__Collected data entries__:
——
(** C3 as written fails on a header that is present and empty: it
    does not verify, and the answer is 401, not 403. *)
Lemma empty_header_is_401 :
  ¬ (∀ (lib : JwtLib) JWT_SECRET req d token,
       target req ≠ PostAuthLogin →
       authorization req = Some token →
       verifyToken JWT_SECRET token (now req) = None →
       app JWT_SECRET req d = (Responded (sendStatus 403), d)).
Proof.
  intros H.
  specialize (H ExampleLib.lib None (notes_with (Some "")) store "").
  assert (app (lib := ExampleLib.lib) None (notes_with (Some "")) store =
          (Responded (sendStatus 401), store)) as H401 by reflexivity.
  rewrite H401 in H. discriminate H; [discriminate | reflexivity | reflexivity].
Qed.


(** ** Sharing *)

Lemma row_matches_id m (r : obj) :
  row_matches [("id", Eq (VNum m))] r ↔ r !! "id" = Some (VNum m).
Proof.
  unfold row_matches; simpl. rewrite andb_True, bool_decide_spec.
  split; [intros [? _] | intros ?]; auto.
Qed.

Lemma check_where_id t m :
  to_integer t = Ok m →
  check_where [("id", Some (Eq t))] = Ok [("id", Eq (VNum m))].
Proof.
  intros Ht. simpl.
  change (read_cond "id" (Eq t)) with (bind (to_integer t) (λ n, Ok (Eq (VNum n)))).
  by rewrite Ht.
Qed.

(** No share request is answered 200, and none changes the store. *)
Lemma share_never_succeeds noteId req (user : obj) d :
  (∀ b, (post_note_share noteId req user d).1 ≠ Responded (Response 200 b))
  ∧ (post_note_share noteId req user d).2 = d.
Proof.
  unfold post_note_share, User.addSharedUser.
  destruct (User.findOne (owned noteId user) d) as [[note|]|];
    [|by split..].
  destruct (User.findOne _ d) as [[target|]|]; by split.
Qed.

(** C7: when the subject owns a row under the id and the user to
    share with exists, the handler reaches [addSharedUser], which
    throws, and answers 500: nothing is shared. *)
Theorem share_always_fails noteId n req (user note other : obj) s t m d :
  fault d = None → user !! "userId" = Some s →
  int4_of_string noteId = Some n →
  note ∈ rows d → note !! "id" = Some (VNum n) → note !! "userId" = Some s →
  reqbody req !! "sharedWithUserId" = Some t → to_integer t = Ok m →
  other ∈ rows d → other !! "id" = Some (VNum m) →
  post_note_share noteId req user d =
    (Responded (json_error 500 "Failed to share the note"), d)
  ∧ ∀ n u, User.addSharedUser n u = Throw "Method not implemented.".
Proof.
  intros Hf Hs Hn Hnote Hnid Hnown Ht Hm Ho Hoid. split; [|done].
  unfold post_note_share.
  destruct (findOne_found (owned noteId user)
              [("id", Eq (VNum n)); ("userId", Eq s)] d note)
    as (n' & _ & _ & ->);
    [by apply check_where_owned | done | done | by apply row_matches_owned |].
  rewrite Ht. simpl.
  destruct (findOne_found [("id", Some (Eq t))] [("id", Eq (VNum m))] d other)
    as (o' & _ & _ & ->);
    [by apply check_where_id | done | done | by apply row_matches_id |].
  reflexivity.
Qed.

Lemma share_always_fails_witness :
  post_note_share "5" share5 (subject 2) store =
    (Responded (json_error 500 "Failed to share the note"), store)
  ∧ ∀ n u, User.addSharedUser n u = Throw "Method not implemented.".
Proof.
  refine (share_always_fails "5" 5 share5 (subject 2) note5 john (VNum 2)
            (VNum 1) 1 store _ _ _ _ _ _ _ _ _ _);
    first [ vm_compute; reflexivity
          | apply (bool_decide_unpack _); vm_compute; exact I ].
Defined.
——
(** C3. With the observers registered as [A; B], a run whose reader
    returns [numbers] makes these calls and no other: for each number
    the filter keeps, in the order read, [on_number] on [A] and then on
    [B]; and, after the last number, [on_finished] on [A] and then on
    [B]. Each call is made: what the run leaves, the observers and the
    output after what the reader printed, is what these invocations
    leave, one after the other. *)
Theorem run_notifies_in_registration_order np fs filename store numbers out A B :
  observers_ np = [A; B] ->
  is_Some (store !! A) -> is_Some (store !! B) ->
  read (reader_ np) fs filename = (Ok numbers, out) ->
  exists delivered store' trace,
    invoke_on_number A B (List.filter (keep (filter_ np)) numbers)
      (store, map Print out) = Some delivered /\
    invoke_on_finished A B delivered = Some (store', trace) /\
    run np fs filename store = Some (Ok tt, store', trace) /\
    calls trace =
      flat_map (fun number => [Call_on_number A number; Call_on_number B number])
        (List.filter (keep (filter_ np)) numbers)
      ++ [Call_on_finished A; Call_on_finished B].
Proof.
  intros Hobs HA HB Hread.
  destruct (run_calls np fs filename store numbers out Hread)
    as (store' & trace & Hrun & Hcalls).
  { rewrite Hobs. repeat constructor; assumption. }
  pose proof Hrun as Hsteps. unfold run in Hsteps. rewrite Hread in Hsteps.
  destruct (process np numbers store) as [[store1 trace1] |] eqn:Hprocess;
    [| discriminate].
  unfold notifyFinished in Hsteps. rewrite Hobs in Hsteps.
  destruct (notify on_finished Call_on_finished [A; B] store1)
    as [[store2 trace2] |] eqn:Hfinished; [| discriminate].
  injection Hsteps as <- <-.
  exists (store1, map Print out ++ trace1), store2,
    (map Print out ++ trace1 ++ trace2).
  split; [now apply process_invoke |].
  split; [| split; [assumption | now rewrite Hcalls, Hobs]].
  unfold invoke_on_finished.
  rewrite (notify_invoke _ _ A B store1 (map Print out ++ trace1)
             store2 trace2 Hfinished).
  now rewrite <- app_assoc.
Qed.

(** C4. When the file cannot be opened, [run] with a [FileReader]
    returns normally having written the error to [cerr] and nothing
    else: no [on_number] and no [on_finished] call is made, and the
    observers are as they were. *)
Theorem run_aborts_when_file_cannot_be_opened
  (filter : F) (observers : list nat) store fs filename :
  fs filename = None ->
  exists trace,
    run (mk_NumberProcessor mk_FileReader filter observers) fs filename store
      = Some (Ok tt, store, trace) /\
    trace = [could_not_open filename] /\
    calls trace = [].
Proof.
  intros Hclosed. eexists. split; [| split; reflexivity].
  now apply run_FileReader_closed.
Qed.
——
__WHAT IS NEEDED__: Beginning at the line above that contains "m))] d other)", return each line exactly through the line that contains "(subject 2) store", and no others.

__RESULT OF THE EXERCISE__:
  destruct (findOne_found [("id", Some (Eq t))] [("id", Eq (VNum m))] d other)
    as (o' & _ & _ & ->);
    [by apply check_where_id | done | done | by apply row_matches_id |].
  reflexivity.
Qed.

Lemma share_always_fails_witness :
  post_note_share "5" share5 (subject 2) store =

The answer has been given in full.